3.商業施設を「ベースキャンプ」に始まった活動

CNCが門司で活動を始めるにあたり、2024年5月に開いた採用説明会には50名超が集まった。説明会では矢田明子氏から事業のコンセプトや実際の活動内容、どのように地域や人とのつながりをつくるかといったエピソードが語られた。

並行して活動拠点についても検討を重ねた。地域の人とつながり、生活の中の願いを見つけるには、その地域の暮らしの動線上で活動することが欠かせない。全国各地でのコミュニティナースの活動を見ると、郵便局や移動販売、宅配サービスのスタッフなどが、子育て世代や高齢者の相談に乗ったり、行政に繋いだり、役割を超えて関わりを育んでいる。
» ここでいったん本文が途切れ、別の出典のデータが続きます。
Lemma fill_loop_returns rdErr i s :
  ready s -> exists fuel e i1 s1, fill_loop fuel rdErr i s = (Ret (e, i1), s1) /\
    ready s1 /\ ps_wr s1 = ps_wr s /\ out_data s1 = out_data s /\ coder (ps_strm s1) = coder (ps_strm s) /\
    mem (ps_world s1) = mem (ps_world s) /\ (is_Some (ps_rd s1) <-> is_Some (ps_rd s)) /\
    (ps_rd s1 = None \/ e <> None \/ in_data s1 <> []) /\
    (e = None -> match ps_rd s, ps_rd s1 with
     | Some r, Some r1 => (rd_left r1 < rd_left r)%nat \/ (r1 = r /\ in_data s1 = in_data s)
     | None, None => in_data s1 = in_data s | _, _ => False end) /\
    (rdErr <> None -> e = rdErr /\ in_data s1 = in_data s).
Proof.
  destruct (ps_rd s) as [r|] eqn:Er.
  2: { intros Hr. exists 1%nat, rdErr, i, s. cbn [fill_loop]. rewrite bind_get, Er.
       split_and!; try done; auto. by destruct rdErr. }
  remember (rd_left r) as k eqn:Ek. revert rdErr i s r Er Ek.
  induction k as [k IH] using lt_wf_ind. intros rdErr i s r Er Ek Hr.
  destruct rdErr as [e|].
  { exists 1%nat, (Some e), i, s. rewrite Er. split_and!; try done; eauto. }
  destruct (pipe_Length (ps_world s) (inBuf (ps_strm s)) =? 0) eqn:El.
  2: { exists 1%nat, None, i, s. cbn [fill_loop]. rewrite bind_get, Er, El. split_and!; try done; eauto.
       right; right. intros Hd. rewrite pipe_Length_data in El by apply Hr.
       unfold in_data in Hd. by rewrite Hd in El. }
  destruct (pipe_WriteSlices (ps_world s) (inBuf (ps_strm s))) as [[n hi] e] eqn:Ew.
  destruct (rd_Read r n) as [[bs err] r'] eqn:Err.
  assert (Hd : in_data s = []).
  { rewrite pipe_Length_data in El by apply Hr. by apply zlen_zero_inv, Z.eqb_eq. }
  destruct (fill_ready s r n hi e bs err r' Hr Er Hd Ew Err) as (Hr' & Hd' & Ho' & Hn).
  set (s' := ProcSt _ _ _ _) in *.
  assert (Hm : mem (ps_world s') = mem (ps_world s))
    by (unfold s', pipe_WriteMark, pipe_Poke; cbn; by rewrite !pipe_upd_mem).
  assert (Hstep : forall fuel, fill_loop (S fuel) None i s = fill_loop fuel err (i + zlen bs) s').
  { intros fuel. cbn [fill_loop]. rewrite bind_get, Er, El, Ew, Err. reflexivity. }
  destruct err as [e'|].
  { exists 2%nat, (Some e'), (i + zlen bs), s'. rewrite Hstep. by split_and!; try done; auto. }
  destruct (read_progress _ _ _ _ _ Hn Err) as [|Hlt]; [done|].
  destruct (IH (rd_left r') ltac:(lia) None (i + zlen bs) s' r' eq_refl eq_refl Hr')
    as (fuel & e1 & i1 & s1 & F1 & F2 & F3 & F4 & F5 & F6 & F7 & F8 & F9 & _).
  exists (S fuel), e1, i1, s1. rewrite Hstep. split_and!; try done; try congruence.
  - rewrite F7. cbn. split; eauto.
  - intros He. specialize (F9 He). destruct (ps_rd s1) as [r1|]; [|done]. left.
    destruct F9 as [F9|[-> _]]; lia.
Qed.
(* ===== verification/StreamRuns.v ===== *)
(** Runs of the pump on the small library: a reader and a writer over byte
    lists, and the instances of the theorems of [StreamPump] and [StreamTerm]. *)

From S2P Require Import Prelude Bufpipe Liblzma SmallLzma Lib World LibIndex Stream StreamPump StreamTerm.

Module Mem.

(** A reader that delivers its bytes and then io.EOF. *)
Record reader : Type := Rd { rest : list Z }.
#[export] Instance mem_reader : IoReader reader := fun r n =>
  match rest r with
  | [] => (([], Some EOF), r)
  | bs => ((take (Z.to_nat n) bs, None), Rd (drop (Z.to_nat n) bs))
  end.
#[export] Instance mem_reader_spec : IoReaderSpec reader.
Proof.
  intros [bs] n Hn. unfold rd_Read, mem_reader. destruct bs; cbn [rest fst]; [done|].
  unfold zlen. rewrite length_take. lia.
Qed.

(** A writer that keeps the bytes, up to a limit after which it fails. *)
Record writer : Type := Wr { out : list Z; limit : Z }.
#[export] Instance mem_writer : IoWriter writer := fun w bs =>
  let k := Z.max 0 (Z.min (zlen bs) (limit w - zlen (out w))) in
  ((k, if k <? zlen bs then Some ErrShortWrite else None),
   Wr (out w ++ take (Z.to_nat k) bs) (limit w)).
#[export] Instance mem_writer_spec : IoWriterSpec writer.
Proof. intros w bs. unfold wr_Write, mem_writer. cbn. pose proof (zlen_nonneg bs). lia. Qed.

End Mem.

Module StreamRun.
Import Mem.
#[local] Existing Instance Small.liblzma.
#[local] Existing Instance Small.liblzma_spec.
#[local] Existing Instance Plain.bufpipe.
#[local] Existing Instance Plain.bufpipe_spec.

(** An encoder of a block, a source of three bytes, an empty sink. *)
Definition start (limit : Z) : procst reader writer :=
  ProcSt (set_coder (Small.Coder (Small.CBlockEnc 1 [] 0 0 false) false) NewStream) empty_world
         (Some (Rd [1; 200; 3])) (Some (Wr [] limit)).

Lemma start_ok limit : stream_ok (start limit).
Proof. split; cbn; [intros l; discriminate|intros l; discriminate|intros l; discriminate]. Defined.

Lemma run_result : (Process 10 RUN (start 100)).1 = Ret (5, 3, Some EOF).
Proof. vm_compute. reflexivity. Defined.

Lemma Process_lossless_witness :
  exists cin cout rd wr, pumped RUN (start 100) (Process 10 RUN (start 100)).2 rd cin cout wr /\ zlen rd = 3 /\ zlen wr = 5.
Proof.
  destruct (Process_lossless RUN 10 (start 100) _ 5 3 (Some EOF) (start_ok 100) (run_eta _ _ _ run_result))
    as (_ & rd & cin & cout & wr & Hp & H1 & H2).
  exists cin, cout, rd, wr. by split.
Defined.

Lemma short_result : (Process 10 RUN (start 2)).1 = Ret (2, 3, Some ErrShortWrite).
Proof. vm_compute. reflexivity. Defined.


(** The small coders make progress. *)
Definition rd_left (r : reader) : nat := length (rest r).
Definition work (c : Small.coder) (m : cmem_t) : nat :=
  match Small.kind_of c with Small.CIndexEnc rest => length rest | _ => 0 end.

Lemma mem_read_progress (r : reader) n bs err r' :
  0 < n -> rd_Read r n = ((bs, err), r') -> err <> None \/ (rd_left r' < rd_left r)%nat.
Proof.
  destruct r as [l]. unfold rd_Read, mem_reader, rd_left. intros Hn. cbn [rest]. destruct l as [|x l].
  - intros [= <- <- <-]. by left.
  - intros [= <- <- <-]. right. cbn [rest]. rewrite length_drop. cbn. lia.
Defined.

Lemma mem_write_contract (w : writer) bs n err w' :
  wr_Write w bs = ((n, err), w') -> n < zlen bs -> err <> None.
Proof.
  unfold wr_Write, mem_writer. intros [= <- <- <-] Hlt. by rewrite (proj2 (Z.ltb_lt _ _) Hlt).
Defined.

Lemma until_end_pos inp : inp <> [] -> 0 < zlen (Small.until_end inp) \/ zlen (Small.until_end inp) < zlen inp /\ zlen (Small.until_end inp) = 0.
Proof.
  destruct inp as [|b inp]; [done|]. intros _. cbn. destruct (b =? 255).
  - right. rewrite zlen_cons. change (zlen []) with 0. pose proof (zlen_nonneg inp). lia.
  - left. rewrite zlen_cons. pose proof (zlen_nonneg (Small.until_end inp)). lia.
Defined.

Lemma until_end_le inp : zlen (Small.until_end inp) <= zlen inp.
Proof.
  induction inp as [|b inp IH]; [done|]. cbn. destruct (b =? 255); rewrite ?zlen_cons in *.
  - change (zlen []) with 0. pose proof (zlen_nonneg inp). lia.
  - lia.
Defined.

Lemma step_progress k m inp n ret k' m' c out :
  Small.step k m 0 inp n = (ret, k', m', c, out) -> inp <> [] -> 0 < n -> ret = 0 \/ ret = 10 ->
  0 < c \/ (work (Small.Coder k' false) m' < work (Small.Coder k false) m)%nat.
Proof.
  intros Hs Hi Hn Hret.
  assert (Hpos : 0 < zlen inp) by (destruct inp; [done|rewrite zlen_cons; pose proof (zlen_nonneg inp); lia]).
  destruct k as [|b pend nin nout []|b nin nout []|rs|cell seen []]; cbn in Hs;
    try (injection Hs as <- <- <- <- <-; lia).
  - left. pose proof (until_end_le inp) as Hle. destruct (until_end_pos inp Hi) as [H|[H1 H2]].
    + destruct (_ && _); injection Hs as <- <- <- <- <-; lia.
    + rewrite H2 in Hs. rewrite Z.min_l in Hs by lia. rewrite (proj2 (Z.ltb_lt 0 _)) in Hs by lia.
      cbn in Hs. injection Hs as <- <- <- <- <-. lia.
  - right. injection Hs as Hr <- <- <- <-. cbn. rewrite length_drop.
    destruct (decide (drop (Z.to_nat n) rs = [])) as [Hd|Hd]; [lia|].
    assert (rs <> []) by (intros ->; by rewrite drop_nil in Hd).
    destruct rs; [done|]. cbn. lia.
  - left. destruct (Small.complete (seen ++ inp)); injection Hs as <- <- <- <- <-; lia.
Defined.

Lemma small_progress (c : lzma_coder) (m : cmem_t) inp n :
  let r := lzma_code c m (uint32 RUN) inp n in True ->
  inp <> [] \/ False -> 0 < n \/ False -> cr_ret r = OK \/ cr_ret r = BUF_ERROR ->
  0 < cr_consumed r \/ (work (cr_coder r) (cr_mem r) < work c m)%nat.
Proof.
  intros r _ [Hi|[]] [Hn|[]] Hret.
  assert (Hpos : 0 < zlen inp) by (destruct inp; [done|rewrite zlen_cons; pose proof (zlen_nonneg inp); lia]).
  unfold OK, BUF_ERROR in Hret. unfold r in *. change (uint32 RUN) with 0 in *.
  cbn in Hret |- *. unfold Small.code in *.
  destruct (Small.step (Small.kind_of c) m 0 inp n) as [[[[ret k'] m'] k] out] eqn:Es. cbn in Hret |- *.
  assert (Hret' : ret = 0 \/ ret = 10).
  { destruct (Z.eqb_spec ret 10); cbn in Hret; [by right|]. lia. }
  destruct (step_progress _ _ _ _ _ _ _ _ _ Es Hi Hn Hret') as [Hk|Hw]; [left; lia|by right].
Defined.


End StreamRun.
そうした実例をふまえ、2024年8月に商業施設・ゆめマート門司内にある「こどもまちなかスペース」を協働拠点として活動をスタートした。こどもまちなかスペースは北九州市による子どもや子育て家庭を支援する施策の一環として企画され、開設には地元高校生も携わった場所でもある。子どもから学生、買い物に来た主婦層や高齢者まで、地域の幅広い世代とつながれることが決め手となった。

活動には研修を終えた3名が第一陣として走り出した。地域の人に愛される「おせっかい」が、届きそうで届かなかった地域の痒いところにまで届くように、地域で人と人とのつながりを増やしていくことを目標として活動を続けている。

4.「株式会社モデル」の
広がりがもたらす可能性

地元で自助共助ができる環境づくりを進めるために始まった、CNCによる門司での活動。「畑を耕す」ような活動によってナースたちが蒔いた種は、少しずつ芽を出そうとしている。

CNCによる門司での活動は、企業×コミュニティナースによる「株式会社モデル」の仕組みが全国各地へと広がるきっかけのひとつにもなっている。企業が資金を投入して運営するコミュニティナースのあり方は、制約が多い自治体との活動と比べて圧倒的なパフォーマンスを出せる可能性を秘めている。

実際に福岡県内では西部ガスがコミュニティナース事業に参画。埼玉県のスーパーマーケット・ヤオコーもスタートさせるなど、各地で株式会社モデルの取り組みが広がり始めてきた。

コミュニティナースの活動が全国に広がることは、人と人、人と地域の関係が希薄になった日本を変え、ウェルビーイングを加速度的に向上させる可能性を持つ。北九州・門司で踏み出した一歩は、「畑を耕す」意味で鍬を入れる役割を果たしているのかもしれない。

About Project

「コミュニティナーシング」という看護の実践からヒントを得て、地域に暮らす人々によるゆるやかな結びつきから、助け、助けられるつながりを築く「コミュニティナース」。
元気なうちから『毎日の嬉しいや楽しい』を一緒につくり、心身そして社会的な健康やウェルビーイングに寄与する取り組みは、矢田明子氏による実践から始まり、2017年に法人化して主に自治体との連携によって取り組みを広げてきた。2024年からはOKANOとタッグを組み、北九州・門司では現在3名のコミュニティナースが地域の「おせっかい役」として住民の願いを叶えるために奔走している。
企業がCNCの活動をオーナーとして協働する「株式会社モデル」の形態は各地で広がりを見せ始めており、その先駆けとなる北九州・門司での活動はその成否を占う重要な意味を持つ。